I'll try to reproduce it on a simple example, but until then here is the succession of ACML calls. Please let me know if you see a smoking gun. dsymm operates on large NxN matrices, dgemm on smaller 6xN ones.
N = 5370 while not_converged: dsyrk (NxN)
dsymv (NxN, N)
Thanks a lot,
I have started a simple test case using gfortran. DGEMM seems to work as expected, I'll add now cases for dsymm and also for the ifort compiler.
On thing you can try is the ACML_FAST_MALLOC_DEBUG envrionment variable as documented in the user guide. You might try reducing the number of threads to reduce the volume of messages and to see if that affects the problem.

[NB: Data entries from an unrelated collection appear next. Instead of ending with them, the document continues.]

Lemma wp_quotient_digit :
  wp (quotient_digit u v q n j (dg (vspace s) (v + 1)) (dg (vspace s) (v + 2))) (fun _ s' =>
    stack s' /\ vspace s' = vspace s /\ qspace s' = <[Z.to_nat (q + j) := U / V]> (qspace s) /\
    (forall i, 0 <= i -> ~ u + j <= i <= u + j + n -> dg (uspace s') i = dg (uspace s) i) /\
    val (uspace s') (u + j) (n + 1) = U mod V) s.
Proof.
  destruct digit_bounds as (HV & Hq & HU). unfold quotient_digit.
  do 3 (apply wp_bind, wp_rd; [done|lia|]). cbn [sel]. apply wp_bind.
  eapply wp_mono.
  { apply (wp_calculate_qhat _ _ (dg (uspace s) (u + (j + 0)) * B + dg (uspace s) (u + (j + 1))) _ (B ^ (n - 2))
      (val (uspace s) (u + j + 3) (n - 2)) (val (vspace s) (v + 3) (n - 2)) U V (U / V)); try apply dg_range; try apply val_range; try apply (Hs US); try apply (Hs VS); try lia.
    - split; [done|]. apply dg_range, (Hs VS).
    - apply dividend_split.
    - apply divisor_split. }
  intros qhat s1 (-> & Hqh & HqB). apply wp_bind. eapply wp_mono; [apply wp_multiply_subtract; try done; lia|].
  intros t s1 [(Hs1 & EV1 & EQ1 & HF1) E1]. fold U V in E1. pose proof (val_range (uspace s1) (u + j) (n + 1) (Hs1 US) ltac:(lia)) as Hr.
  assert (B ^ n <= B ^ (n + 1)) as Hpow by (apply Z.pow_le_mono_r; [done|lia]).
  pose proof (Z.div_mod U V ltac:(lia)) as Hdm. pose proof (Z.mod_pos_bound U V ltac:(lia)) as Hm.
  apply wp_bind. apply (wp_mono _ (fun qh s' => qh = U / V /\ stack s' /\ vspace s' = vspace s /\ qspace s' = qspace s /\
    (forall i, 0 <= i -> ~ u + j <= i <= u + j + n -> dg (uspace s') i = dg (uspace s) i) /\ val (uspace s') (u + j) (n + 1) = U mod V)).
  - destruct (HHALF t =? 0) eqn:E; cbn [negb].
    + apply wp_ret. assert (qhat = U / V \/ qhat = U / V + 1) as [->| ->] by lia; [split_and!; try done; lia|lia].
    + assert (qhat = U / V \/ qhat = U / V + 1) as [->| ->] by lia; [lia|].
      apply wp_bind. eapply wp_mono; [apply wp_add_back; try done; lia|].
      intros _ s2 [(Hs2 & EV2 & EQ2 & HF2) E2]. apply wp_ret. split_and!; try done; try congruence.
      * unfold u32. rewrite B_eq in *. rewrite Z.mod_small; lia.
      * intros i Hi Ho. rewrite HF2, HF1; done.
      * rewrite E2, E1, EV1. fold V. symmetry. apply (Z.mod_unique_pos _ _ 1); lia.
  - intros qh s2 (-> & Hs2 & EV2 & EQ2 & HF2 & E2). assert (digit (U / V) = U / V) as -> by (unfold digit; rewrite B_eq in *; apply Z.mod_small; lia).
    apply wp_wr; [done|lia|done|]. intros Hs3. split_and!; try done. cbn. by rewrite EQ2.
Qed.
End digit.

Maybe this will tell us something useful.
I'm assuming this is a linux environment?
It turns out this happens with the call to dsyrk, which in turns calls DGEMM. I can demonstrate a problem with memory allocation, it just has to be debugged now.
It seems that with the problem sizes you are using dsyrk calls dgemm in a way that sometimes the fast alloc mechanism is effective and sometimes not, and this appears to be causing the leak.
There is a variable, ACML_FAST_MALLOC_CHUNK_SIZE that controls how much memory is allowed for an allocation that will be retained. It's set at 10MB, which is too small for this case. I was using N=6000, and I was able to effectively work around the issue by setting ACML_FAST_MALLOC_CHUNK_SIZE to 35000000.
I chose the size by grabbing debug output into a file called temp.
I found the largest allocation requested using:
grep "new malloc size" temp | sed -e"s/^.*size //" | sort -n
I just rounded that largest number up a bit and then memory usage no longer showed a leak. For 32 threads, memory use capped at 1.8G.
This doesn't resolve the actual bug, but it is an effective work around. With the smaller size, the fast malloc is essentially not working anyway, so there would be no performance benefit even if the bug is fixed.